Carboplatin-based regimen in pediatric intracranial germ-cell tumors (IC-GCTs): effectiveness and ototoxicity

Affiliations

Carboplatin-based regimen in pediatric intracranial germ-cell tumors (IC-GCTs): effectiveness and ototoxicity

Rasin Worawongsakul et al. Neurooncol Pract. 2020 Mar.

Abstract

Background: Induction chemotherapy with carboplatin followed by radiotherapy has been used for many years for treating intracranial germ-cell tumors (IC-GCTs) in Thailand. The objective of this study was to assess treatment outcomes, focusing on survival and ototoxicity.

Methods: The outcomes of all patients with IC-GCT treated at Ramathibodi Hospital and the Prasat Neurological Institute between 2000 and 2017 were reviewed and analyzed, including all patient characteristics and treatment modalities. Five-year overall survival (OS) and event-free survival (EFS) were analyzed using the Kaplan-Meier method, and factors affecting survival were compared using the log-rank test.

Results: Fifty-three patients age 1-14 years (median, 11 years) were included in this study. The median follow-up time was 63 months. The 5-year EFS and OS rates were 94.3% and 96.2% for all patients, respectively. No statistical difference in OS or EFS was observed between the data of recipients in the carboplatin-based and historical cisplatin-based therapies in our institutes. Concerning radiotherapy, omission of radiotherapy or focal irradiation results in worse long-term survival outcomes, but reduction in dose of radiotherapy to less than 40 Gy did not cause any negative impact on survival rates. Furthermore, carboplatin was associated with lower rates of hearing loss than cisplatin (5.7% vs 87.5%).

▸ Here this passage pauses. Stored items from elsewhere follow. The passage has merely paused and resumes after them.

(** The module state. [sessions] keeps the insertion order of the [Map],
    which the stable sort of [getSession] can see; [timers] are the pending
    time-outs, each with the chat its callback evicts. A promise is
    identified with the value it resolves to ([isPinchtabAvailable] never
    rejects). *)
Record State : Type := mkState {
  sessions : list (Z * SessionEntry);
  pageCache : gmap Z PageInfo;
  detectionPromise : option BackendKind;
  timers : gmap nat Z;
  nextTimer : nat;
  trace : list Event
}.

Definition initial : State := mkState [] ∅ None ∅ O [].

(** What the outside provides during one handler run. *)
Record Env : Type := mkEnv {
  now : Z;                              (** [Date.now()] *)
  health : Pinchtab.Response unit;      (** the answer to the probe, if sent *)
  cleanup_rejects : bool;               (** the promise of [cleanup()] rejects *)
  world : World
}.

(** *** The [Map] of sessions *)

Fixpoint sessions_get (k : Z) (m : list (Z * SessionEntry)) : option SessionEntry :=
  match m with
  | (k', e) :: r => if k' =? k then Some e else sessions_get k r
  | [] => None
  end.

Fixpoint sessions_set (k : Z) (e : SessionEntry) (m : list (Z * SessionEntry))
  : list (Z * SessionEntry) :=
  match m with
  | (k', e') :: r => if k' =? k then (k, e) :: r
                     else (k', e') :: sessions_set k e r
  | [] => [(k, e)]
  end.

Definition sessions_delete (k : Z) (m : list (Z * SessionEntry))
  : list (Z * SessionEntry) :=
  List.filter (fun p => negb (fst p =? k)) m.

(** [.sort(([, a], [, b]) => a.lastUsed - b.lastUsed)]: a stable sort. *)
Fixpoint insertByLastUsed (x : Z * SessionEntry) (l : list (Z * SessionEntry))
  : list (Z * SessionEntry) :=
  match l with
  | y :: r => if lastUsed (snd x) - lastUsed (snd y) <=? 0 then x :: l
              else y :: insertByLastUsed x r
  | [] => [x]
  end.

Definition sortByLastUsed (l : list (Z * SessionEntry)) : list (Z * SessionEntry) :=
  foldr insertByLastUsed [] l.

(** *** Handlers as state transformers *)

Definition M (A : Type) : Type := State -> A * State.

Definition ret {A} (a : A) : M A := fun st => (a, st).

Definition bind {A B} (m : M A) (k : A -> M B) : M B :=
  fun st => let '(a, st') := m st in k a st'.

Notation "'let*' x ':=' m 'in' k" := (bind m (fun x => k))
  (at level 10, x pattern, m at level 100, k at level 200).

Notation "m '>>' k" := (bind m (fun _ => k))
  (at level 90, right associativity).

Definition get : M State := fun st => (st, st).

Definition emit (e : Event) : M unit := fun st =>
  (tt, mkState (sessions st) (pageCache st) (detectionPromise st)
               (timers st) (nextTimer st) (trace st ++ [e])).

Definition putSessions (m : list (Z * SessionEntry)) : M unit := fun st =>
  (tt, mkState m (pageCache st) (detectionPromise st)
               (timers st) (nextTimer st) (trace st)).

Definition putPageCache (c : gmap Z PageInfo) : M unit := fun st =>
  (tt, mkState (sessions st) c (detectionPromise st)
               (timers st) (nextTimer st) (trace st)).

Conclusions: Induction chemotherapy with carboplatin-based regimens was associated with excellent survival rates and low ototoxicity in patients with IC-GCT. Radiotherapy should be given to all patients with a minimal volume equivalent to whole-ventricular radiotherapy, during which doses of lower than 40 Gy can be effectively used.

Keywords: GCT; carboplatin; germ-cell tumors; intracranial; ototoxicity.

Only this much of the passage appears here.